Can’t think of any particularly bad advice. In my experience, most plants can tolerate a lot of conditions and usually what is perceived as bad advice might work for someone else, as confounding as it might seem to me based on my knowledge and experience. 

 

Everyone seems to have their perfect recipe on rooting cuttings and propagating plants? What is your secret sauce?

In most cases I like to pot the cutting in a 70-30 mix of Perlite and Sphagnum moss. Then place the pot in a plastic translucent storage container with some holes for ventilation and place in a warm spot that gets moderate light. It’s watered when it appears dry or, more effectively, kept in a shallow pool of water from which the perlite can draw up the water when it gets dry. 

 

What is your opinion on tissue culturing (TC) plants?

It’s a wonderful use of technology in horticulture which helps meet the growing demand of plants while reducing the dependence of it from forests. I think it is a key aspect of what I like to call “crowdsourced conservation” where everyone gets to participate in protecting species with no or limited impact to primary forests. In a perfect world there will be enough genetic diversity available in the hobby with adequate supply of seed grown plants sourced from specimens of plants collected from different sources but that feels like a pipe dream now.

However, one needs to be aware of some of the quirkiness exhibited by tissue-cultured plants often because of the levels of hormones used during the process. Leaves might emerge a different shape than what we are used to seeing, like with the recent deluge of Rhaphidophora tetrasperma that we saw hit the shelves. In most cases, they seem to grow out of it over time though.  

 

Do you have a plant wishlist and if yes, what is on it?

My top wishlist item is a Cyrtosperma hambalii or a hybrid involving it. With a highly exaggerated pair of posterior lobes and a diminutive anterior lobe, it has one of the most remarkable leaf shapes for any plant. Another incredible plant is Alloschemone occidentalis. Philodendron malesevichiae and findens are also high in the list. P.findens is an interesting species with entire leaves that turn pinnatifid when it’s torn in the wind. It’s a cool adaptation. 

 

What are some of the next plant-related projects you are about to do?
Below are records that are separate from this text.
(* ===== verification/ServerTests.v ===== *)
(** * Unit tests of [server.rs] and of the loopback server

    Host keys are numbers; the key library reads none.  The loopback test is run on the
    handler the server creates for the connection: the client's waiting loop is translated
    over what the handler sent on the channel. *)
From S2P Require Import Prelude RustStr Channel CoreError Endpoint Config ClientErrors Tunnel.
From S2P Require Import ServerTypes ServerBuild ServerHandler ServerExec Loopback LoopbackRun.
From S2P Require Import Debug RustTest.

(** ** [server.rs] *)

Definition test_host_key : ServerHostKey Z := {| private_key := 7 |}.
Definition no_file (path : string) : result string Z := Err "no such file".
Definition no_pem (pem : list byte) : result string Z := Err "not a key".
Definition no_fs (path : string) : HostKeyFile :=
  {| hk_mode := Err {| io_kind := IoOtherKind; io_message := "no such file" |};
     hk_data := Err {| io_kind := IoOtherKind; io_message := "no such file" |} |}.
Definition test_build (b : ServerBuilder unit unit unit Z) :
    Result (ServerRuntime unit unit unit Z) :=
  build no_file (λ _, false) no_fs b.

Definition server_builder_requires_host_key : bool :=
  let~ error := test_build ServerBuilder_default in
  match error with InvalidConfig _ => true | _ => false end.

Definition server_builder_accepts_host_key : bool :=
  let! server :=
    test_build (builder_max_sessions (builder_host_key ServerBuilder_default test_host_key) 4) in
  assert_eq (sc_max_sessions (r_config server)) 4.

Definition host_key_debug_redacts_private_key : bool :=
  contains "***" (ServerHostKey_debug test_host_key).

Definition auth_decision_defaults_to_reject : bool :=
  negb (accepted AuthDecision_default) && accepted AuthDecision_accept
  && negb (accepted AuthDecision_reject).

Definition exec_command_exposes_utf8_when_valid : bool :=
  let command := {| command_bytes := as_bytes "whoami" |} in
  assert_eq (ExecCommand_as_str command) (Some "whoami")
  && assert_eq (command_bytes command) (as_bytes "whoami")
  && assert_eq (ExecCommand_as_str {| command_bytes := [z2b 255] |}) None.

Definition exec_response_builders_set_output_and_exit : bool :=
  let out := as_bytes (String.append "out" (String "010" "")) in
  let err := as_bytes (String.append "err" (String "010" "")) in
  let response :=
    ExecResponse_exit_status
      (ExecResponse_stderr (ExecResponse_stdout ExecResponse_success out) err) 42 in
  er_accepted response && assert_eq (er_stdout response) out
  && assert_eq (er_stderr response) err
  && assert_eq (er_exit response) (CommandExit_status 42)
  && negb (er_accepted ExecResponse_reject).

(** The handle of these tests is a channel without a shutdown request. *)
Definition keyboard_interactive_context_debug_redacts_responses : bool :=
  let auth := {| ax_session_id := fst (SessionId_next 1);
                 ax_username := {| username_text := "testuser" |}; ax_peer_addr := None |} in
  let ctx := {| kx_session := auth; kx_submethods := ""; kx_responses := [as_bytes "secret123"] |} in
  let debug := KeyboardInteractiveContext_debug None ctx in
  negb (contains "secret" debug) && contains "<redacted" debug.

Definition x11_request_context_debug_redacts_cookie : bool :=
  let ctx := {| xr_session_id := fst (SessionId_next 1);
                xr_username := {| username_text := "testuser" |}; xr_channel := 5;
                xr_single_connection := false; xr_auth_protocol := "MIT-MAGIC-COOKIE-1";
                xr_auth_cookie := "deadbeef1234"; xr_screen_number := 0 |} in
  let debug := X11RequestContext_debug None ctx in
  negb (contains (xr_auth_cookie ctx) debug) && contains "<redacted>" debug.

(** ** [russh-extra-test-support] *)

Definition loopback_config_redacts_password_debug : bool :=
  let config := lb_set_password "demo" "do-not-print" (LoopbackServerConfig_new (PubKey := unit)) in
  let debug := LoopbackServerConfig_debug (λ _, "{}") (λ _, "{}") config in
  contains "***" debug && negb (contains "do-not-print" debug).

(** A system that binds port 40022 when asked for any. *)
Definition test_bind (host : string) (port : Z) : result IoError SocketAddr :=
  Ok {| sa_ip := host; sa_port := if port =? 0 then 40022 else port |}.
Definition test_start (config : LoopbackServerConfig Z) :
    result BoxError (LoopbackServer Z Z SocketAddr) :=
  LoopbackServer_start test_bind (λ l, Ok l) (Ok 7) (λ k, k) (λ k, "SHA256:" +:+ dec k)
    io_message (Ok ()) config.
Definition is_loopback (ip : string) : bool :=
  match strip_prefix "127." ip with Some _ => true | None => false end.

Definition demo_line : list byte := as_bytes (String.append "demo" (String "010" "")).
Definition warning_line : list byte := as_bytes (String.append "warning" (String "010" "")).

Definition loopback_server_binds_ephemeral_localhost_port : bool :=
  let! server :=
    test_start (lb_command "whoami" (CommandResponse_stdout demo_line) LoopbackServerConfig_new) in
  is_loopback (sa_ip (ls_addr server)) && assert_ne (sa_port (ls_addr server)) 0
  && assert_eq (e_port (LoopbackServer_endpoint server)) (sa_port (ls_addr server))
  && negb (is_none (strip_prefix "SHA256:" (ls_fingerprint server))).

(** The client's loop over the messages of its channel: standard output, standard error
    and the exit status, up to the close. *)
Fixpoint wait_all (sent : list SessionOp) (stdout stderr : list byte) (exit_status : option Z) :
    list byte * list byte * option Z :=
  match sent with
  | [] => (stdout, stderr, exit_status)
  | OpData _ data :: sent => wait_all sent (stdout ++ data) stderr exit_status
  | OpExtendedData _ 1 data :: sent => wait_all sent stdout (stderr ++ data) exit_status
  | OpExitStatus _ status :: sent => wait_all sent stdout stderr (Some status)
  | OpClose _ :: _ => (stdout, stderr, exit_status)
  | _ :: sent => wait_all sent stdout stderr exit_status
  end.

Definition loopback_server_executes_configured_command : bool :=
  let config :=
    lb_command "whoami" (with_stderr warning_line (CommandResponse_stdout demo_line))
      (lb_set_password "demo" "demo" LoopbackServerConfig_new) in
  let! server := test_start config in
  let handler := lb_new_client (ls_state server) in
  match lb_auth_password "demo" "demo" handler with
  | Accept =>
      lb_channel_open_session handler &&
      let '(executed, sent) := lb_exec_request log_op 0 (as_bytes "whoami") handler [] in
      let! done := executed in
      let '(stdout, stderr, exit_status) := wait_all sent [] [] None in
      assert_eq stdout demo_line && assert_eq stderr warning_line
      && assert_eq exit_status (Some 0)
  | _ => false
  end.

(** ** The suite *)

Definition server_tests : list (string * bool) :=
  [("server_builder_requires_host_key", server_builder_requires_host_key);
   ("server_builder_accepts_host_key", server_builder_accepts_host_key);
   ("host_key_debug_redacts_private_key", host_key_debug_redacts_private_key);
   ("auth_decision_defaults_to_reject", auth_decision_defaults_to_reject);
   ("exec_command_exposes_utf8_when_valid", exec_command_exposes_utf8_when_valid);
   ("exec_response_builders_set_output_and_exit", exec_response_builders_set_output_and_exit);
   ("keyboard_interactive_context_debug_redacts_responses", keyboard_interactive_context_debug_redacts_responses);
   ("x11_request_context_debug_redacts_cookie", x11_request_context_debug_redacts_cookie);
   ("loopback_config_redacts_password_debug", loopback_config_redacts_password_debug);
   ("loopback_server_binds_ephemeral_localhost_port", loopback_server_binds_ephemeral_localhost_port);
   ("loopback_server_executes_configured_command", loopback_server_executes_configured_command)].

(** Every test passes on the model. *)
Example server_tests_pass : failures server_tests = [].
Proof. vm_compute. reflexivity. Qed.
Considering the winter climate that I receive where I live, I am hoping to make an enclosed growing space that can be effectively heated in winter and be well ventilated to handle the extreme temperature of summer. If not that, I am hoping to at least fully set up my garage for good growing conditions. Meanwhile, I am building an effective misting system for outdoors. 

 

What are your thoughts reg. the recent trend of more and more millennials getting into houseplants?

I think growing plants should be a natural part of life for everyone. Crowdsourced conservation is an important factor but there are enough studies out there about the positive effects on mental and physical well being of humans in the presence of plants. As much as I hate the rocketing prices because of increased interest, it will hopefully sustain more nurseries and introduce new species to the hobby without uncontrolled poaching from the wild. 

 

Do you go to plant-related events such as the international Aroid conference?
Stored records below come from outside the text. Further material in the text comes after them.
(** * Sparse recovery by accelerated proximal gradient descent

    A shallow embedding of the numerical core of the two notebooks: the
    group soft-thresholding operator [prox12norm], the accelerated
    proximal gradient solver [apgd], the bisection-tuned constrained solver
    [lscgnm] and the block driver [apgd_driver]; and of what surrounds it:
    the preprocessing ([rescale_audio], [get_audio_chunks]), the dictionary
    [get_A], the sweep [lscgnm_driver] and the values drawn by
    [generate_spectograms].

    Scalars are IEEE 754 binary64 values (Rocq's primitive [float], the
    format of Python's [float] and numpy's [float64]); one-dimensional
    arrays are lists of such values.  Python exceptions are results of an
    outcome monad; the two [while] loops of [lscgnm] run on fuel. *)

From Stdlib Require Import ZArith List Floats Lia Bool PeanoNat Zpower.
Import ListNotations.

Set Warnings "-inexact-float".

(** ** Outcomes of Python calls *)

Inductive exn : Set :=
| TypeError      (* range() applied to a float *)
| ValueError     (* reshape or broadcast of incompatible shapes *)
| NameError      (* a local variable read before assignment *)
| OverflowError  (* a Python int too large to convert to float *)
| ZeroDivisionError (* a Python float divided by zero *)
| LinAlgError.   (* raised by a LAPACK-backed numpy routine *)

Inductive outcome (A : Type) : Type :=
| Ok (a : A)
| Raise (e : exn)
| OutOfFuel.

Arguments Ok {A} a.
Arguments Raise {A} e.
Arguments OutOfFuel {A}.

Definition bind {A B : Type} (c : outcome A) (k : A -> outcome B) : outcome B :=
  match c with
  | Ok a => k a
  | Raise e => Raise e
  | OutOfFuel => OutOfFuel
  end.

Declare Scope outcome_scope.
Delimit Scope outcome_scope with outcome.
Notation "x <- c ;; k" := (bind c (fun x => k))
  (at level 61, c at next level, right associativity) : outcome_scope.
Notation "' p <- c ;; k" := (bind c (fun v => let p := v in k))
  (at level 61, p pattern, c at next level, right associativity) : outcome_scope.
Open Scope outcome_scope.

(** ** Python numbers

    An argument such as [maxit] or [gamma] is a Python [int] (unbounded) or a
    [float]. *)

Inductive pynum : Set :=
| PInt (n : Z)
| PFloat (f : float).

(** The binary64 value nearest to [n * 2 ^ e] (ties to even), infinite when
    out of range. *)
Definition round_int (n e : Z) : float :=
  SF2Prim (binary_normalize prec emax n e false).

(** [float(n)] for a Python int: round to nearest even, [OverflowError] when
    the rounded value is not finite. *)
Definition float_of_int (n : Z) : outcome float :=
  let f := round_int n 0 in
  if is_infinity f then Raise OverflowError else Ok f.

(** [n / 2] for a Python int [n] (true division, correctly rounded). *)
Definition int_half (n : Z) : outcome float :=
  let f := round_int n (-1) in
  if is_infinity f then Raise OverflowError else Ok f.

(** [a + b] and [a - b]: exact on two ints, binary64 otherwise, the int
    operand converted first. *)
Definition py_add (a b : pynum) : outcome pynum :=
  match a, b with
  | PInt m, PInt n => Ok (PInt (m + n))
  | PInt m, PFloat g => f <- float_of_int m ;; Ok (PFloat (f + g))
  | PFloat f, PInt n => g <- float_of_int n ;; Ok (PFloat (f + g))
  | PFloat f, PFloat g => Ok (PFloat (f + g))
  end.

Definition py_sub (a b : pynum) : outcome pynum :=
  match a, b with
  | PInt m, PInt n => Ok (PInt (m - n))
  | PInt m, PFloat g => f <- float_of_int m ;; Ok (PFloat (f - g))
  | PFloat f, PInt n => g <- float_of_int n ;; Ok (PFloat (f - g))
  | PFloat f, PFloat g => Ok (PFloat (f - g))
  end.

(** [a / 2]: always a float. *)
Definition py_half (a : pynum) : outcome float :=
  match a with
  | PInt n => int_half n
  | PFloat f => Ok (f / 2)%float
  end.

(** [a * s] for a binary64 [s]. *)
Definition py_mul_float (a : pynum) (s : float) : outcome float :=
  match a with
  | PInt n => f <- float_of_int n ;; Ok (f * s)%float
  | PFloat f => Ok (f * s)%float
  end.

(** Comparison of a Python int with a float is exact: no conversion of the
    int takes place. *)
Definition compare_int_float (n : Z) (f : float) : option comparison :=
  match Prim2SF f with
  | S754_nan => None
  | S754_infinity s => Some (if s then Gt else Lt)
  | S754_zero _ => Some (n ?= 0)%Z
  | S754_finite s m e =>
      let v := cond_Zopp s (Zpos m) in
      Some match e with
           | Zneg p => (n * 2 ^ Zpos p ?= v)%Z
           | _ => (n ?= v * 2 ^ e)%Z
           end
  end.

Definition py_compare (a b : pynum) : option comparison :=
  match a, b with
  | PInt m, PInt n => Some (m ?= n)%Z
  | PInt m, PFloat g => compare_int_float m g
  | PFloat f, PInt n => option_map CompOpp (compare_int_float n f)
  | PFloat f, PFloat g =>
      match (f ?= g)%float with
      | FEq => Some Eq
      | FLt => Some Lt
      | FGt => Some Gt
      | FNotComparable => None
      end
  end.

(** [a > b] and [a <= b] *)
Definition py_gtb (a b : pynum) : bool :=
  match py_compare a b with Some Gt => true | _ => false end.

Definition py_leb (a b : pynum) : bool :=
  match py_compare a b with Some (Lt | Eq) => true | _ => false end.

(** [range(n)]: a float argument is a [TypeError]; a non-positive int gives
    the empty range.  The result is the number of iterations. *)
Definition py_range (n : pynum) : outcome nat :=
  match n with
  | PInt k => Ok (Z.to_nat k)
  | PFloat _ => Raise TypeError
  end.

(** ** One-dimensional arrays *)

Definition vec : Set := list float.

Definition zeros (n : nat) : vec := repeat 0%float n.

Definition scale (c : float) (v : vec) : vec := map (PrimFloat.mul c) v.

Fixpoint map2 (op : float -> float -> float) (a b : vec) : vec :=
  match a, b with
  | x :: a', y :: b' => op x y :: map2 op a' b'
  | _, _ => []
  end.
I try to attend them if they are accessible to me. I attended the IAS event in 2019 and it was an absolute blast to meet the botanists, long time horticulturalists and so many folks that I interact with a lot online. 

 

If yes (relating to question 21), what are your favourite events?

I don’t have a lot to compare with but the IAS show is awesome and the lineup for the Munich show looked incredible until it was unfortunately cancelled because of the global pandemic we are dealing with.

 

Who should we interview next in the plantspace?
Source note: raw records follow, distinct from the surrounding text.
(* ===== verification/_CoqProject ===== *)
-Q . S2P
Prelude.v
GoStrings.v
GoTime.v
Amount.v
Pricing.v
Store.v
Quota.v
Money.v
Funding.v
BillingTables.v
Charging.v
Settling.v
Accounts.v
Requests.v
Groups.v
Membership.v
Limiter.v
Encodings.v
Credentials.v
QuotaGuard.v
Upstreams.v
Pools.v
Selection.v
Subscriptions.v
Plans.v
ModelAccess.v
ModelPrices.v
Admission.v
Usage.v
(* ===== verification/Prelude.v ===== *)
(** * Codex Gateway: verification development

    Codex Gateway is an HTTP gateway in Go between coding clients and model
    providers.  It identifies callers by API keys and sessions, admits a request
    only within rate, concurrency, token and money limits, forwards it to an
    upstream account, and charges what it used to a group, to subscriptions or
    to a cash balance, all kept in PostgreSQL.  The development models the parts
    that decide and account: amounts, prices and who may use a model, quotas,
    billing, subscriptions and plans, groups, the in-memory limiter, credentials,
    and the pool of upstream accounts with its guard and its allocation.

    ** Files and the code they model (paths under src/internal)

    - [Prelude]: results of fallible Go functions, 64-bit integers, sums over
      finite maps, tactics and hint databases.
    - [GoStrings], [GoTime], [Encodings]: what the code uses of the Go standard
      library: strings, trimming, decimal text and [big.Rat.SetString]; instants,
      dates and formats; base64 and base32 with their strict decoders.
    - [Amount] (billing/amount.go): decimal parsing, rounding to NUMERIC(30,12)
      and the cost formulas, over exact rationals.
    - [Pricing] (config/pricing.go): the price catalog, its validation and the
      selection of a price with its fallbacks.
    - [Store] (store/store.go): transactions over a record of tables, as a state
      and error monad; [withTx] commits or rolls back; [keeps] is the logic of
      transactions that preserve a relation.
    - [Quota] (store/quota.go): daily counters, minute windows, reservations and
      leases; admission, settlement, release, renewal and retention.
    - [Money], [Funding] (store/billing.go, billing_funding.go,
      billing_layers.go): arithmetic on column text, the order of the funding
      sources and the layers that may pay.
    - [BillingTables], [Charging], [Settling] (store/billing.go,
      billing_layers.go): the money tables with their CHECKs, the settlement of a
      request step by step, and its properties.
    - [Accounts] (store/billing.go): recharge rate, recharges and adjustments
      with their idempotent operations.
    - [Requests] (store/quota.go, billing.go): settling and releasing a request in
      quota, billing and usage at once, and the maintenance loops that repair.
    - [Groups] (store/group.go, model_access.go): the calendar of a group's
      periods, rolling a group forward, creating, changing, archiving and reading
      groups, and the idempotent wrapper of the writes.
    - [Membership] (store/group.go, group_memberships.go): adding and removing
      members, a member's priorities, and the groups that can pay for a request.
    - [Limiter] (limit/): windows, concurrency slots and daily reservations; calls
      interleave at the mutex and at the daily store.
    - [Credentials] (security/): API keys, opaque tokens, recovery codes, encrypted
      secrets.
    - [QuotaGuard] (store/upstream_quota_guard.go): the rule that holds an upstream
      account back, its table, checks, readings and settings.
    - [Upstreams] (store/upstream_accounts.go, upstream_account_access.go,
      user_upstream_access.go, upstream_concurrency.go, upstream_allocation.go):
      registering and synchronising provider accounts, local preferences, who may
      use which account and the eligibility queries, over the guard's tables.
    - [Pools] (store/group_upstream_accounts.go): the accounts a group may use
      with each provider, and the snapshot that a request takes of them.
    - [Selection] (store/upstream_allocation.go): the account a new request is
      assigned to.
    - [Subscriptions] (store/billing_entitlements.go, billing.go,
      billing_plans.go): subscriptions, their entitlement segments and periods:
      opening, replacing, disabling, rolling forward and expiring.
    - [Plans] (store/billing_plans.go, billing_preferences.go): the plan catalog,
      purchases and renewals paid from the cash lots, source preferences.
    - [ModelAccess] (store/model_access.go, model_access_batch.go): the model
      catalog, the defaults and each user's permissions.
    - [ModelPrices] (config/model_prices.go, model_access.go,
      store/model_prices.go, model_multipliers.go): the owner's overrides of
      prices, the multipliers, and the price a request is admitted with.
    - [Admission] (store/quota.go, billing.go, billing_funding.go,
      billing_layers.go, usage.go): [AdmitRequest], which makes the quota
      reservation, the billing reservation with its sources and layers, and the
      usage row in one transaction over the tables of all these components.
    - [Usage] (store/usage.go, upstream_accounts.go, conversation.go): the life of
      a usage row after its admission: first token, completion and its replay,
      attribution and retention.

    ** How the code is translated

    A pure function is a function; one that returns an error is a [result]; one
    that takes a [*sql.Tx] is a computation [tx S A] over a record of finite maps,
    one per table.  A statement checks the constraints of its table and reports a
    missing row, a duplicate key or a violated CHECK as [mapDBError] does.  Go
    integers are integers with the wrap-around written out where the code does
    not exclude it; amounts are decimal text in the code and a whole number of
    10^-12 in a column, and [Money] proves that the two agree.  Times are
    nanoseconds since year 1 at the precision the database stores.  Components
    meet through their tables: [Requests] runs the quota and the billing
    transactions over one store with [tzoom], [Groups] extends the billing
    tables with the columns the settlement does not read, [Subscriptions] and
    [Plans] extend those of [Groups], [Upstreams] runs the guard's transactions
    over its own store, [Admission] runs the transactions of all of them over
    one store, and the limiter uses a
    daily store through the class [DailyStore], as credentials use the class of
    the cryptographic primitives.

    ** What the theorems show

    - Invariants of every reachable state: balances equal the sum of the credit
      lots and allocations equal charges; quota counters equal the open
      reservations; quota and billing agree on every request; groups have a
      current period on their grid with matching limits and deadline; concurrency
      counters equal the calls that hold a slot, in every interleaving; guard
      rows satisfy their table; the account pool and its access lists agree; an
      enabled subscription has a segment for every instant of its term; no user
      lacks a permission row for a model of the catalog; every stored price can
      be listed.
    - Operations on every branch: what a settlement charges and from where, what
      recharges, adjustments, releases, membership changes and rolling a group do,
      when each is refused, and that a refused one changes nothing; what opening,
      rolling, renewing and expiring a subscription does; that a buyer pays the
      quoted price; who is authorised for an account or a model after a change.
    - Admission, end to end: a committed admission is one step of the request
      machine whose invariant [Requests] proves; every layer and source it
      records is backed by a group, a subscription or cash that can pay; a refused
      one writes nothing; once its usage is completed, which happens once, the
      request settles in quota and billing ([Usage]).
    - Fairness of the allocation: the loop chooses the accounts furthest below
      their weighted share, ties are drawn by weight, and no account ever gets
      more than one charge ahead of its share.
    - Refinement and equivalence: admission against the ordered list of checks,
      maintenance against single steps, the four-price formula against the
      three-price one, the price of a request against the owner's list, the
      admission transaction against the request machine.
    - Idempotence: replays of balance, group, pool, subscription and plan writes return
      what was recorded.
    - Round trips, bounds and rounding: parser normal forms, API keys and their
      encryption, exact rounding, exact calendar arithmetic without overflow.
    - Liveness and termination: settlements commit, recovery codes are generated,
      group funding is always answered, a roll succeeds on consistent tables, the
      expiry job misses nothing.
    - Findings: a rate window can be reset by a late caller ([Limiter]); clearing a
      group leaves members behind ([Membership]); the listing of a group's pool
      ignores the provider it is asked for ([Pools], [list_other_provider]); a
      completion after a marked first token cannot be replayed ([Usage],
      [replay_after_mark]).

    ** Bounds and fuel

    Recursion is structural except for three functions with fuel.  The digits of
    [n] are produced with fuel [log2 n], proved enough; [month_and_day] has fuel
    11, one per month boundary; the loop that draws recovery codes has fuel 11,
    one more than the ten codes, and is proved never to run out of it.

    ** Assumptions

    Transactions that interfere are serialised by the locks the code takes, so one
    runs at a time; the in-memory limiter is the exception and interleaves.  Code
    outside the repository (crypto primitives, UUID parsing, JSON decoding of the
    catalog, PostgreSQL's inet input and collation, SHA-256 fingerprints) is a
    parameter, with its documented laws as a class where theorems need them.  The
    [int] counters of the limiter are taken not to overflow.

    ** Not modelled

    HTTP handlers, streaming proxies, OIDC and WebAuthn, the bridge processes,
    migrations, configuration loading, log redaction and reporting queries: input
    and output, third-party protocols, or SQL aggregates without state of their
    own.  Of the upstream pool the aliases, batch edits and reports are left out,
    and of the usage records the aggregates, lists and reports. *)
From Stdlib Require Import Ascii.
From stdpp Require Export base tactics numbers list strings gmap sorting.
David Scherberich, Barry Schwartz, Brian Williams, Ron Weeks, Enid Offolter,  Steve Tannenbaum – just so many wonderful people that we all need to listen to!

 

What’s one interview question we should ask the next interviewed person?

What plant family deserves to be in the limelight after Araceae had its moment?

 

Any wise last words to our readers?

Grow plants that truly give you joy. Don’t be afraid to pass on that plant if it no longer sparks joy.